In the movie Pay It Forward written by Catherine Hyde, we see how the actions of one person, however simple, can cause a ripple effect in changing a community. That is what we need to implement ourselves on an individual level every single day.

In the movie, the main character, Trevor, is faced with an interesting assignment: to think of something to change the world and put it into action. Trevor conjures the notion of paying a favour not back, but forward – repaying good deeds not with payback, but with new good deeds done to three new people. Trevor’s efforts to make good on his idea bring a revolution not only in the lives of himself, his mother and his physically and emotionally scarred teacher, but in those of an ever-widening circle of people completely unknown to him.

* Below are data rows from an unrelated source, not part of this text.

(** The state and the response after [handle_set_camera_info] on a
    request object holding [x]. *)
Definition after_set_camera_info (request : loc) (x : CameraInfo) (s : System)
  : System * result Response :=
  let x' := patched s x in
  let '(fs', r) :=
    save_camera_info_to_yaml x' (yaml_path (self s))
      (namespace_or_name (ctx (self s))) (fs (world s)) in
  let '(sev, ok, msg) :=
    match r with
    | Ok _ => (INFO, true, "Camera info saved to " +:+ yaml_path (self s))
    | Raise e => (ERROR, false, "Error saving camera info: " +:+ exn_str e)
    end in
  ({| self := with_camera_info_msg (Some request) (self s);
      world := {| heap := <[request := x']> (heap (world s));
                  fs := fs';
                  cap := cap (world s);
                  image_raw := image_raw (world s);
                  camera_info := camera_info (world s);
                  logs := (sev, msg) :: logs (world s) |} |},
   Ok {| success := ok; status_message := msg |}).

(** The message that a publish of the record [x] sends. *)
Definition stamped (s : System) (now : Time) (x : CameraInfo) : CameraInfo :=
  sensor_msgs.set_frame_id (frame_id (self s)) (sensor_msgs.set_stamp now x).

(** The state after [timer_callback] on a frame, with [x] current. *)
Definition after_timer_callback (frame : sensor_msgs.frame) (now : Time)
    (x : CameraInfo) (s : System) : System :=
  let copy := fresh (dom (heap (world s))) in
  {| self := self s;
     world :=
       {| heap := <[copy := stamped s now x]> (heap (world s));
          fs := fs (world s);
          cap := cap (world s);
          image_raw :=
            {| sensor_msgs.image_header :=
                 {| sensor_msgs.stamp := now; sensor_msgs.frame_id := frame_id (self s) |};
               sensor_msgs.encoding := "bgr8";
               sensor_msgs.data := frame |} :: image_raw (world s);
          camera_info := (copy, stamped s now x) :: camera_info (world s);
          logs := logs (world s) |} |}.

(** What a load returns for the file that a save of [ci] wrote. *)
Definition stored_view (ci : CameraInfo) (camera_name : string) : CameraInfo :=
  {| sensor_msgs.header :=
       {| sensor_msgs.stamp := {| sec := 0; nanosec := 0 |};
          sensor_msgs.frame_id :=
            py_or (py_or camera_name (sensor_msgs.frame_id (sensor_msgs.header ci)))
              "camera" |};
     sensor_msgs.height := sensor_msgs.height ci;
     sensor_msgs.width := sensor_msgs.width ci;
     sensor_msgs.distortion_model := sensor_msgs.distortion_model ci;
     sensor_msgs.d := sensor_msgs.d ci;
     sensor_msgs.k := sensor_msgs.k ci;
     sensor_msgs.r := if truthy (sensor_msgs.r ci) then sensor_msgs.r ci else identity3x3;
     sensor_msgs.p := if truthy (sensor_msgs.p ci) then sensor_msgs.p ci else zeros12 |}.

(** The reading of the set-request rule under which a dimension that the
    request supplies is kept when only the other one is missing. *)
Definition keeps_supplied_dimension (request : loc) (s : System) : Prop :=
  forall x x',
    heap (world s) !! request = Some x ->
    heap (world (fst (handle_set_camera_info request s))) !! request = Some x' ->
    (sensor_msgs.width x = 0 -> sensor_msgs.height x <> 0 ->
     sensor_msgs.height x' = sensor_msgs.height x) /\
    (sensor_msgs.height x = 0 -> sensor_msgs.width x <> 0 ->
     sensor_msgs.width x' = sensor_msgs.width x).

(** ** Sample surroundings *)

(** An instance of the built-ins for documents that write their integers
    as integers: a string is never parsed. *)
Definition strict_ints : Builtins :=
  {| int_of_str := fun s =>
       Raise (Exn ValueError ("invalid literal for int() with base 10: " +:+ quoted s)) |}.

Definition no_files : filesystem := Filesystem ∅ ∅.

Definition hd_device : capture :=
  {| isOpened := true; frame_width := 1280; frame_height := 720 |}.

Definition root_context : context :=
  {| get_namespace := "/"; get_name := "simple_camera_node"; home := "/home/ros" |}.

Definition default_parameters : parameters :=
  {| param_device := "0"; param_frame_id := "camera_link";
     param_camera_info_url := EmptyString; param_frame_rate := 30%float |}.

Definition new_world : World :=
  {| heap := ∅; fs := no_files; cap := hd_device;
     image_raw := []; camera_info := []; logs := [] |}.

(** The node as [__init__] leaves it in [new_world]; construction
    completes there. *)
Definition started : System :=
  match @__init__ strict_ints root_context default_parameters new_world with
  | (w, Ok node) => {| self := node; world := w |}
  | (w, Raise _) =>
      {| self := {| ctx := root_context; frame_id := EmptyString;
                    yaml_path := EmptyString; camera_info_msg := None |};
         world := w |}
  end.

(** A record with every matrix filled in. *)
Definition calibrated : CameraInfo :=
  {| sensor_msgs.header :=
       {| sensor_msgs.stamp := {| sec := 0; nanosec := 0 |};
          sensor_msgs.frame_id := "left_camera" |};
     sensor_msgs.height := 480;
     sensor_msgs.width := 640;
     sensor_msgs.distortion_model := "plumb_bob";
     sensor_msgs.d := [PFloat 0.5; PFloat 0; PFloat 0; PFloat 0; PFloat 0];
     sensor_msgs.k := [PFloat 500; PFloat 0; PFloat 320;
                       PFloat 0; PFloat 500; PFloat 240;
                       PFloat 0; PFloat 0; PFloat 1];
     sensor_msgs.r := [PFloat 1; PFloat 0; PFloat 0;
                       PFloat 0; PFloat 1; PFloat 0;
                       PFloat 0; PFloat 0; PFloat 1];
     sensor_msgs.p := [PFloat 500; PFloat 0; PFloat 320; PFloat 0;
                       PFloat 0; PFloat 500; PFloat 240; PFloat 0;
                       PFloat 0; PFloat 0; PFloat 1; PFloat 0] |}.

(** A request that supplies a height of 480 and no width. *)
Definition height_only : CameraInfo :=
  sensor_msgs.set_height 480 sensor_msgs.new_CameraInfo.

(** A file system whose only directory refuses new entries. *)
Definition locked_calib : filesystem :=
  Filesystem {[ "/calib" := Dir ]} {[ "/calib" ]}.

(** A calibration file that does not parse. *)
Definition broken_calib : filesystem :=
  Filesystem (<[ "/calib/camera.yaml" := File Unparseable ]> {[ "/calib" := Dir ]}) ∅.

(** A system whose node holds object 0 and is handed request object 1;
    the files are [f] and the storage path is [path]. *)
Definition serving (f : filesystem) (path : string) (request : CameraInfo) : System :=
  {| self := {| ctx := root_context; frame_id := "camera_link";
                yaml_path := path; camera_info_msg := Some 0%nat |};
     world := {| heap := <[1%nat := request]> {[ 0%nat := calibrated ]};
                 fs := f; cap := hd_device;
                 image_raw := []; camera_info := []; logs := [] |} |}.

(** ** Further sample surroundings *)

(** Whether a path has a separator in it. *)
Fixpoint has_sep (s : string) : bool :=
  match s with
  | EmptyString => false
  | String c rest => is_sep c || has_sep rest
  end.

(** The parameters of a node told where its calibration file is. *)
Definition calib_parameters : parameters :=
  {| param_device := "0"; param_frame_id := "camera_link";
     param_camera_info_url := "/calib/camera.yaml"; param_frame_rate := 30%float |}.

Definition world_with (f : filesystem) (c : capture) : World :=
  {| heap := ∅; fs := f; cap := c; image_raw := []; camera_info := []; logs := [] |}.

(** The files after [calibrated] was saved under no camera name. *)
Definition calib_saved : filesystem :=
  fst (save_camera_info_to_yaml calibrated "/calib/camera.yaml" EmptyString no_files).

(** A calibration file holding the empty mapping, and an empty one. *)
Definition calib_empty_mapping : filesystem :=
  Filesystem (<[ "/calib/camera.yaml" := File (Parsed (VDict [])) ]> {[ "/calib" := Dir ]}) ∅.

Definition calib_empty_file : filesystem :=
  Filesystem (<[ "/calib/camera.yaml" := File (Parsed VNone) ]> {[ "/calib" := Dir ]}) ∅.

Definition closed_device : capture :=
  {| isOpened := false; frame_width := 0; frame_height := 0 |}.

(** A request with matrices of the wrong sizes and a frame label of its
    own. *)
Definition odd_request : CameraInfo :=
  {| sensor_msgs.header :=
       {| sensor_msgs.stamp := {| sec := 9; nanosec := 0 |};
          sensor_msgs.frame_id := "left_camera" |};
     sensor_msgs.height := 480;
     sensor_msgs.width := 640;
     sensor_msgs.distortion_model := "equidistant";
     sensor_msgs.d := [PFloat 0.5];
     sensor_msgs.k := [PFloat 500; PInt 0];
     sensor_msgs.r := [];
     sensor_msgs.p := [PFloat 1] |}.

(** ** Running the monad in proofs *)

Ltac run_monad :=
  cbv beta iota delta
    [bind ret raise try_except get gets modify lift_result
     in_world in_fs alloc deref assign deepcopy log set_self
     with_heap with_fs with_logs with_image_raw with_camera_info
     with_camera_info_msg with_outside];
  cbn [self world heap fs cap image_raw camera_info logs
       ctx frame_id yaml_path camera_info_msg negb].

Ltac run_heap :=
  repeat first [ rewrite lookup_insert_eq | progress run_monad ].

Ltac run_heap_with H :=
  repeat first [ rewrite lookup_insert_eq | rewrite H | progress run_monad ].

Ltac msg_fields :=
  cbn [sensor_msgs.header sensor_msgs.stamp sensor_msgs.frame_id
       sensor_msgs.height sensor_msgs.width sensor_msgs.distortion_model
       sensor_msgs.d sensor_msgs.k sensor_msgs.r sensor_msgs.p
       sensor_msgs.set_stamp sensor_msgs.set_frame_id sensor_msgs.set_height
       sensor_msgs.set_width sensor_msgs.set_distortion_model
       sensor_msgs.set_d sensor_msgs.set_k sensor_msgs.set_r sensor_msgs.set_p
       sensor_msgs.new_CameraInfo].
(** X11: the log probability of the Erdos-Renyi model is finite for every [A]
    when [rho] is positive and [rho_refractory], if given, is positive too
    (the value 1 included). *)
Theorem ER_log_p_finite (model prms : cfg) (N : nat) (r : R) (rr : option R)
    (A : list (list Z)) :
  (n <- cfg_get model "network" ;; cfg_get n "graph") = inr prms ->
  (n <- cfg_get model "N" ;; as_dim n) = inr N ->
  (x <- cfg_get prms "rho" ;; as_float x) = inr r ->
  rho_refractory_is prms rr ->
  0 < r -> (forall c, rr = Some c -> 0 < c) ->
  exists self,
    ErdosRenyiGraphModel_init model = inr self /\ is_finite (ER_log_p self A) = true.
Proof.
  intros Hprms HN Hrho Hrr Hr Hc.
  eexists. split; [now apply (ER_init_ok model prms N r rr)|].
  unfold ER_log_p.
  assert (H : is_finite (ER_lkhd
                {| er_model := model; er_prms := prms; er_N := N;
                   er_rho := match rr with
                             | Some c => set_diag N c (scale r (ones N N))
                             | None => scale r (ones N N)
                             end;
                   er_lkhd_scale := 1 |} A) = true).
  { apply ER_lkhd_finite. cbn [er_N er_rho]. intros i j Hi Hj.
    destruct rr as [c|].
    - rewrite mat_get_set_diag by assumption.
      destruct (Nat.eqb i j); [now apply Hc|now rewrite mat_get_scaled_ones].
    - now rewrite mat_get_scaled_ones. }
  destruct (ER_lkhd _ A); try discriminate H. reflexivity.
Qed.

Lemma ER_log_p_finite_witness :
  exists self,
    ErdosRenyiGraphModel_init SparseWeightedModel = inr self /\
    is_finite (ER_log_p self [[1%Z]]) = true.
Proof.
  apply (ER_log_p_finite SparseWeightedModel
           (CDict [("type", CStr "erdos_renyi"); ("rho", CFloat 0.5);
                   ("rho_refractory", CFloat 1.0)]) 1 0.5 (Some 1.0)).
  - reflexivity.
  - reflexivity.
  - reflexivity.
  - split; reflexivity.
  - lra.
  - intros c [= <-]. lra.
Defined.

(** X12: with [rho] equal to 0 and at least two nodes the log probability of the
    Erdos-Renyi model is not finite for any [A]: [rho] is clamped from above
    only before its logarithm is taken. *)
Theorem ER_log_p_rho_zero_not_finite (model prms : cfg) (N : nat) (rr : option R)
    (A : list (list Z)) :
  (n <- cfg_get model "network" ;; cfg_get n "graph") = inr prms ->
  (n <- cfg_get model "N" ;; as_dim n) = inr N ->
  (x <- cfg_get prms "rho" ;; as_float x) = inr 0 ->
  rho_refractory_is prms rr ->
  (2 <= N)%nat ->
  exists self,
    ErdosRenyiGraphModel_init model = inr self /\ is_finite (ER_log_p self A) = false.
Proof.
  intros Hprms HN Hrho Hrr H2.
  eexists. split; [now apply (ER_init_ok model prms N 0 rr)|].
  unfold ER_log_p. apply fmul_not_finite_r.
  apply (ER_lkhd_rho_zero_not_finite _ A 0%nat 1%nat); cbn [er_N er_rho]; try lia.
  destruct rr as [c|].
  - rewrite mat_get_set_diag by lia. simpl. apply mat_get_scaled_ones; lia.
  - apply mat_get_scaled_ones; lia.
Qed.

Lemma ER_log_p_rho_zero_not_finite_witness :
  exists self,
    ErdosRenyiGraphModel_init
      (CDict [("N", CInt 2);
              ("network", CDict [("graph", CDict [("type", CStr "erdos_renyi");
                                                  ("rho", CFloat 0)])])]) = inr self /\
    is_finite (ER_log_p self [[0; 0]; [0; 0]]%Z) = false.
Proof.
  apply (ER_log_p_rho_zero_not_finite _
           (CDict [("type", CStr "erdos_renyi"); ("rho", CFloat 0)]) 2 None).
  - reflexivity.
  - reflexivity.
  - reflexivity.
  - reflexivity.
  - lia.
Defined.

(** *** The stochastic block model *)

Lemma fsum_all_finite l :
  Forall (fun x => is_finite x = true) l -> is_finite (fsum l) = true.
Proof. intros H. unfold fsum. now apply fold_left_fadd_all_finite. Qed.

Lemma T_sum_all_finite n m f :
  (forall i j, (i < n)%nat -> (j < m)%nat -> is_finite (f i j) = true) ->
  is_finite (T_sum n m f) = true.
Proof.
  intros H. unfold T_sum. apply fsum_all_finite. apply Forall_forall. intros x Hx.
  apply in_flat_map in Hx as (i & Hi & Hx). apply in_map_iff in Hx as (j & <- & Hj).
  apply in_seq in Hi. apply in_seq in Hj. apply H; lia.
Qed.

Like Trevor, we can bring change to our communities by doing simple deeds that speak up against violence. The first step is to raise awareness of the definition of gender based violence and break the silence on its existence. There is so much we can do to protect and empower women close to us by advocating for the creation of resources and shelters through our government to provide safe asylums for those who are affected by these crimes so that we can help them heal and build empowered lives.

So many women suffer in silence either because they are afraid, have nowhere to turn to or, more shockingly, are unaware that they are subjected to abuse for lack of awareness.

In 2018 Soroptimist Kuwait has achieved its goals in raising local awareness on the issue and aim to begin a year of taking action in 2019. Join us in breaking the silence. Like Trevor, start with your own circle of people. Do one thing each day that can improve the situation of girls and women. No action is too small. When our women heal, our communities will prosper.